En fait de meubles susceptibles de receler des documents, la pièce ne contenait que la commode, une armoire, une bibliothèque murale et un placard encastré dans le mur. Blake commença la fouille par la commode, mais en tombant sur les dessous de Madame, il choisit de ne pas s’attarder. Le dernier tiroir contenait des lettres classées par taille et des dessins d’enfant. L’armoire était remplie de piles de vêtements étrangement répartis non pas par type, mais par couleur. La bibliothèque était pleine à ras bord d’une alternance de volumes reliés de belle facture voisinant avec des ouvrages plus récents sans grand intérêt. Le placard encastré contenait des robes et des tailleurs suspendus, et quelques boîtes de chaussures.

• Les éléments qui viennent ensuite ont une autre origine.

(** Patching entry [j] of a sector changes that entry and no other. *)
Lemma entry_at_patch (v e : list byte) (j i : nat) :
  List.length e = 20%nat ->
  (20 * j + 20 <= List.length v)%nat -> (20 * i + 20 <= List.length v)%nat ->
  entry_at (patch v (20 * Z.of_nat j) e) i =
  if Nat.eqb i j then e else entry_at v i.
Proof.
  intros He Hj Hi.
  assert (Hpl : List.length (patch v (20 * Z.of_nat j) e) = List.length v)
    by (apply patch_length; lia).
  apply (nth_ext _ _ x00 x00).
  - rewrite entry_at_length by lia.
    destruct (Nat.eqb i j); [lia | rewrite entry_at_length; lia].
  - intros n Hn. rewrite entry_at_length in Hn by lia.
    rewrite nth_entry_at by exact Hn.
    rewrite nth_patch by lia.
    replace (Z.to_nat (20 * Z.of_nat j)) with (20 * j)%nat by lia.
    rewrite He.
    destruct (Nat.eqb_spec i j) as [->|Hne].
    + destruct (Nat.leb_spec (20 * j) (20 * j + n)); [|lia].
      destruct (Nat.ltb_spec (20 * j + n) (20 * j + 20)); [|lia].
      cbn [andb]. f_equal. lia.
    + rewrite nth_entry_at by exact Hn.
      destruct (Nat.leb_spec (20 * j) (20 * i + n));
        destruct (Nat.ltb_spec (20 * i + n) (20 * j + 20));
        cbn [andb]; try reflexivity.
      exfalso. lia.
Qed.

(** *** The entry [dir_add] writes *)

Lemma chars_length_le (l : list byte) :
  (List.length (OnDisk.c_chars l) <= List.length l)%nat.
Proof.
  induction l as [|c r IH]; cbn [OnDisk.c_chars List.length]; [lia|].
  destruct (Byte.eqb c x00); cbn [List.length]; lia.
Qed.

Lemma c_chars_stop (a r : list byte) :
  Forall (fun c => Byte.eqb c x00 = false) a ->
  OnDisk.c_chars (a ++ x00 :: r) = a.
Proof.
  induction a as [|x a IH]; intros H; [reflexivity|].
  inversion H as [|? ? Hx Ha]; subst. cbn [app OnDisk.c_chars].
  rewrite Hx, IH by exact Ha. reflexivity.
Qed.

(** The entry [dir_add] builds in [e]: the sector number, the name with
    its terminator and what the name field held behind it, and the
    flag. *)
Lemma new_entry_form (nm : string) (sec : Z) (e : list byte) :
  (List.length (OnDisk.chars nm) <= NAME_MAX)%nat ->
  List.length e = 20%nat ->
  exists tail,
    List.length (OnDisk.chars nm ++ x00 :: tail) = 15%nat /\
    OnDisk.set_entry_sector sec
      (OnDisk.set_entry_name nm (OnDisk.set_entry_in_use true e))
    = word_bytes sec ++ (OnDisk.chars nm ++ x00 :: tail) ++ [x01].
Proof.
  intros Hnm He.
  set (c := OnDisk.chars nm) in *.
  set (U := OnDisk.set_entry_in_use true e).
  assert (Hu : List.length U = 20%nat).
  { unfold U, OnDisk.set_entry_in_use.
    rewrite length_app, length_firstn. cbn [List.length]. lia. }
  exists (skipn (List.length c + 1) (OnDisk.entry_name U)).
  assert (Hname : List.length
                    (c ++ x00 :: skipn (List.length c + 1)
                                   (OnDisk.entry_name U)) = 15%nat).
  { rewrite length_app. cbn [List.length]. rewrite length_skipn.
    unfold OnDisk.entry_name.
    rewrite length_firstn, length_skipn, Hu.
    unfold NAME_MAX in Hnm. lia. }
  split; [exact Hname|].
  unfold OnDisk.set_entry_sector, OnDisk.set_entry_name. fold c.
  rewrite (firstn_all2 (n := NAME_MAX) c) by exact Hnm.
  f_equal.
  rewrite skipn_app, length_firstn, Hu.
  replace (Nat.min 4 20) with 4%nat by reflexivity.
  rewrite skipn_all2 by (rewrite length_firstn; lia).
  change (4 - 4)%nat with 0%nat. rewrite skipn_O. cbn [app]. f_equal.
  unfold U, OnDisk.set_entry_in_use.
  rewrite skipn_app, length_firstn, He.
  replace (Nat.min 19 20) with 19%nat by reflexivity.
  rewrite skipn_all2 by (rewrite length_firstn; lia).
  reflexivity.
Qed.

Lemma new_entry (nm : string) (sec : Z) (e : list byte) :
  (List.length (OnDisk.chars nm) <= NAME_MAX)%nat ->
  List.length e = 20%nat ->
  let e' := OnDisk.set_entry_sector sec
              (OnDisk.set_entry_name nm (OnDisk.set_entry_in_use true e)) in
  List.length e' = 20%nat /\ OnDisk.entry_sector e' = u32 sec /\
  entry_named nm e'.
Proof.
  intros Hnm He. cbv zeta.
  destruct (new_entry_form nm sec e Hnm He) as [tail [Hl ->]].
  set (N := OnDisk.chars nm ++ x00 :: tail) in *.
  assert (Hw : List.length (word_bytes sec) = 4%nat) by reflexivity.
  split; [|split; [|split]].
  - rewrite !length_app, Hl, Hw. reflexivity.
  - unfold OnDisk.entry_sector, word_at. cbn [Nat.mul Nat.add].
    rewrite !app_nth1 by (rewrite Hw; lia).
    exact (word_at_words_bytes [sec] 0 ltac:(cbn; lia)).
  - unfold OnDisk.entry_in_use.
    rewrite app_nth2 by (rewrite Hw; lia).
    rewrite app_nth2 by (rewrite Hw, Hl; lia).
    rewrite Hw, Hl. reflexivity.
  - unfold OnDisk.entry_name.
    rewrite skipn_app, Hw. change (4 - 4)%nat with 0%nat.
    rewrite skipn_O, skipn_all2 by (rewrite Hw; lia). cbn [app].
    rewrite firstn_app, Hl. change (15 - 15)%nat with 0%nat.
    rewrite firstn_O, app_nil_r, firstn_all2 by lia.
    unfold N. apply c_chars_stop, c_chars_no_nul.
Qed.


Lemma stack_entry_run (s : state) :
  exists e, OnDisk.stack_entry s = Done e s /\ List.length e = 20%nat.
Proof.
  eexists. split; [reflexivity|].
  rewrite length_firstn, length_app, repeat_length. lia.
Qed.

Lemma str_eq_some (a buf : list byte) :
  (List.length a < List.length buf)%nat -> OnDisk.str_eq a buf <> None.
Proof.
  revert a. induction buf as [|c r IH]; intros a H; [simpl in H; lia|].
  destruct a as [|x a]; cbn [OnDisk.str_eq]; [discriminate|].
  destruct (Byte.eqb x c); [|discriminate].
  apply IH. simpl in H. lia.
Qed.

Lemma reads_to_le (nm : string) (es : list (list byte)) :
  (reads_to nm es <= List.length es)%nat.
Proof.
  induction es as [|e t IH]; cbn [reads_to List.length]; [lia|].
  destruct (names nm e); lia.
Qed.

Lemma reads_free_le (es : list (list byte)) :
  (reads_free es <= List.length es)%nat.
Proof.
  induction es as [|e t IH]; cbn [reads_free List.length]; [lia|].
  destruct (OnDisk.entry_in_use e); lia.
Qed.

(** *** Names read back *)

Lemma strlen_in_prefix (buf : list byte) :
  forall n len,
    OnDisk.strlen_in (firstn n buf) = Some len ->
    OnDisk.strlen_in buf = Some len /\ (len < n)%nat /\
    OnDisk.c_chars (firstn n buf) = firstn len buf.
Proof.
  induction buf as [|c r IH]; intros n len H.
  - rewrite firstn_nil in H. discriminate.
  - destruct n as [|n]; [discriminate|].
    cbn [firstn OnDisk.strlen_in OnDisk.c_chars] in *.
    destruct (Byte.eqb c x00).
    + injection H as <-. split; [reflexivity|]. split; [lia | reflexivity].
    + destruct (OnDisk.strlen_in (firstn n r)) as [l|] eqn:E; [|discriminate].
      injection H as <-. destruct (IH n l E) as [H1 [H2 H3]].
      rewrite H1, H3. split; [reflexivity|]. split; [lia | reflexivity].
Qed.

(** What [strlcpy (name, e.name, NAME_MAX + 1)] stores for an entry
    whose name has its terminator. *)
Lemma name_read_back (e : list byte) :
  terminated e ->
  exists len,
    OnDisk.strlen_in (skipn 4 e) = Some len /\
    firstn (Nat.min len NAME_MAX) (skipn 4 e)
    = OnDisk.c_chars (OnDisk.entry_name e).
Proof.
  unfold terminated, OnDisk.entry_name. intros Ht.
  destruct (OnDisk.strlen_in (firstn 15 (skipn 4 e))) as [len|] eqn:E;
    [|congruence].
  destruct (strlen_in_prefix _ _ _ E) as [H1 [H2 H3]].
  exists len. split; [exact H1|]. rewrite H3. f_equal.
  unfold NAME_MAX. lia.
Qed.

Lemma reads_used_le (es : list (list byte)) :
  (reads_used es <= List.length es)%nat.
Proof.
  induction es as [|e t IH]; cbn [reads_used List.length]; [lia|].
  destruct (OnDisk.entry_in_use e); lia.
Qed.

Lemma reads_foreign_le (es : list (list byte)) :
  (reads_foreign es <= List.length es)%nat.
Proof.
  induction es as [|e t IH]; cbn [reads_foreign List.length]; [lia|].
  destruct (foreign e); lia.
Qed.

Section OneSector.
Variables (p : Z) (ino : inode) (b : Z) (k : nat).
Hypothesis Hlen : length (data ino) = 20 * Z.of_nat k.
Hypothesis Hk : (k <= 25)%nat.
Hypothesis Hb : nth_error (blocks (data ino)) 0 = Some b.

(** Reading an entry that lies in the file: one allocation for the
    bounce buffer, one read through the cache. *)
Lemma read_entry_inside (s : state) (e : list byte) (j : nat) :
  (j < k)%nat -> List.length e = 20%nat -> dir_ready p ino b 1 s ->
  exists s',
    OnDisk.read_entry p e (20 * Z.of_nat j) s =
      Done (20, entry_at (sector_view s fs_device b) j) s' /\
    dir_read b 1 s s'.
Proof.
  intros Hj He [Hinv [Hp [Hserve [Hn0 [Hn Hm]]]]].
  specialize (Hm O ltac:(lia)). rewrite Nat.add_0_r in Hm.
  assert (Hrem : Z.rem (20 * Z.of_nat j) BLOCK_SECTOR_SIZE = 20 * Z.of_nat j)
    by (apply Z.rem_small; unfold BLOCK_SECTOR_SIZE; lia).
  unfold OnDisk.read_entry, inode_read_at.
  change (Z.to_nat OnDisk.ENTRY_SIZE) with (S 19).
  unfold OnDisk.ENTRY_SIZE.
  rewrite read_loop_round. cbn [Z.gtb Z.compare].
  rewrite !bind_assoc. unfold bind at 1, deref. rewrite Hp.
  rewrite !bind_assoc.
  rewrite (bind_Done _ _ _ _ _
             (byte_to_sector_direct ino (20 * Z.of_nat j) b s
                ltac:(lia) ltac:(unfold BLOCK_SECTOR_SIZE; lia)
                ltac:(rewrite Z.div_small by (unfold BLOCK_SECTOR_SIZE; lia);
                      exact Hb))).
  cbv zeta. unfold inode_length.
  rewrite (chunk_is_size (length (data ino)) 20 (20 * Z.of_nat j))
    by (rewrite ?Hrem; unfold BLOCK_SECTOR_SIZE; lia).
  cbn [Z.leb Z.compare].
  replace ((Z.rem (20 * Z.of_nat j) BLOCK_SECTOR_SIZE =? 0)
           && (20 =? BLOCK_SECTOR_SIZE)) with false
    by (rewrite andb_comm; reflexivity).
  unfold need_bounce. rewrite !bind_assoc. unfold bind at 1. unfold malloc.
  rewrite Hm. unfold bind at 1, ret.
  set (sm := set_malloc_calls (S (malloc_calls s)) s).
  assert (Hinvm : cache_inv sm) by (apply (cache_inv_ext s); auto).
  assert (Hservem : cached sm fs_device b <> None \/ evictable sm).
  { destruct Hserve as [H1|H1]; [left; exact H1 | right; exact H1]. }
  destruct (cache_read_total sm fs_device b Hinvm Hservem
              ltac:(unfold READ_AHEAD_BUFFER_SIZE in *;
                    change (read_head_buffer_n sm) with (read_head_buffer_n s);
                    lia))
    as [s' [Hrd [Hinv' [Hnb [Hrest [Hc Hview]]]]]].
  apply rest_of_eq in Hrest.
  destruct Hrest as [Hfm [Hmf [Hmc [Hh [Hoi [Hjk _]]]]]].
  rewrite !bind_assoc. rewrite (bind_Done _ _ _ _ _ Hrd).
  change (20 - 20) with 0. rewrite (bind_Done _ _ _ _ _ (read_loop_done _ _ _ _ _ _ _)).
  cbn [fst snd app]. rewrite Hrem.
  assert (Hv512 : List.length (sector_view s fs_device b) = 512%nat)
    by (apply (sector_view_length s fs_device b Hinv)).
  assert (Hea : firstn (Z.to_nat 20)
                  (skipn (Z.to_nat (20 * Z.of_nat j))
                     (sector_view sm fs_device b))
                = entry_at (sector_view s fs_device b) j).
  { unfold entry_at. rewrite (sector_view_ext s sm) by reflexivity.
    replace (Z.to_nat (20 * Z.of_nat j)) with (20 * j)%nat by lia.
    reflexivity. }
  rewrite Hea, entry_at_length by lia.
  rewrite skipn_all2 by lia. rewrite app_nil_r.
  exists s'. split; [reflexivity|].
  unfold dir_read.
  split; [exact Hinv'|]. split; [rewrite Hh; reflexivity|].
  split; [rewrite Hfm; reflexivity|]. split; [rewrite Hoi; reflexivity|].
  split; [rewrite Hjk; reflexivity|]. split; [rewrite Hmf; reflexivity|].
  split; [rewrite Hmc; cbn; lia|].
  split.
  { rewrite Hnb. change (read_head_buffer_n sm) with (read_head_buffer_n s).
    rewrite u32_small by (unfold READ_AHEAD_BUFFER_SIZE in *; lia). lia. }
  split; [intros H; discriminate|]. split; [intros _; exact Hc|].
  intros dev sec. rewrite Hview. apply sector_view_ext; reflexivity.
Qed.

En voyant un chiffre changer sur le radio-réveil, Andrew prit conscience que le temps filait. Il n’avait toujours rien trouvé de significatif. Quelque chose clochait dans cette histoire de papiers. Blake rassembla ses idées. Madame devait forcément garder ses documents dans ses appartements. Il connaissait désormais assez bien la demeure pour savoir qu’il n’existait nul endroit où des archives étaient entreposées, à part peut-être la cave où personne ne mettait jamais les pieds. Il se trouvait dans l’unique pièce où Madame passait du temps, la seule où Manon n’avait pas le droit de faire le ménage. Peut-être ces documents étaient-ils tout simplement rangés dans les boîtes à chaussures aperçues dans le bas du placard encastré ? Il l’ouvrit à nouveau et s’agenouilla pour soulever les couvercles. La première boîte contenait deux paires d’escarpins. Celle d’à côté, des bottines. Il soupesa les autres, mais elles étaient trop légères pour contenir des papiers. En remettant les boîtes en place, Andrew eut soudain l’impression que le fond du placard avait bougé. Il passa la main entre les vêtements pour aller sonder la paroi. Lorsque ses doigts rencontrèrent le bois, il appuya et, à sa grande surprise, le panneau pivota comme une porte. Les mains de Blake se mirent à trembler. Son cœur battait à tout rompre. Il repoussa légèrement le battant. L’ouverture donnait sur un espace noir comme la nuit, bien plus vaste qu’un compartiment secret.

C’est alors qu’il entendit la cloche d’appel tinter à toute volée. Il se releva tellement vite qu’il se cogna violemment contre l’étagère haute. Il se dépêcha de remettre les cintres et les boîtes en ordre et sortit de la pièce aussi vite qu’il le pouvait.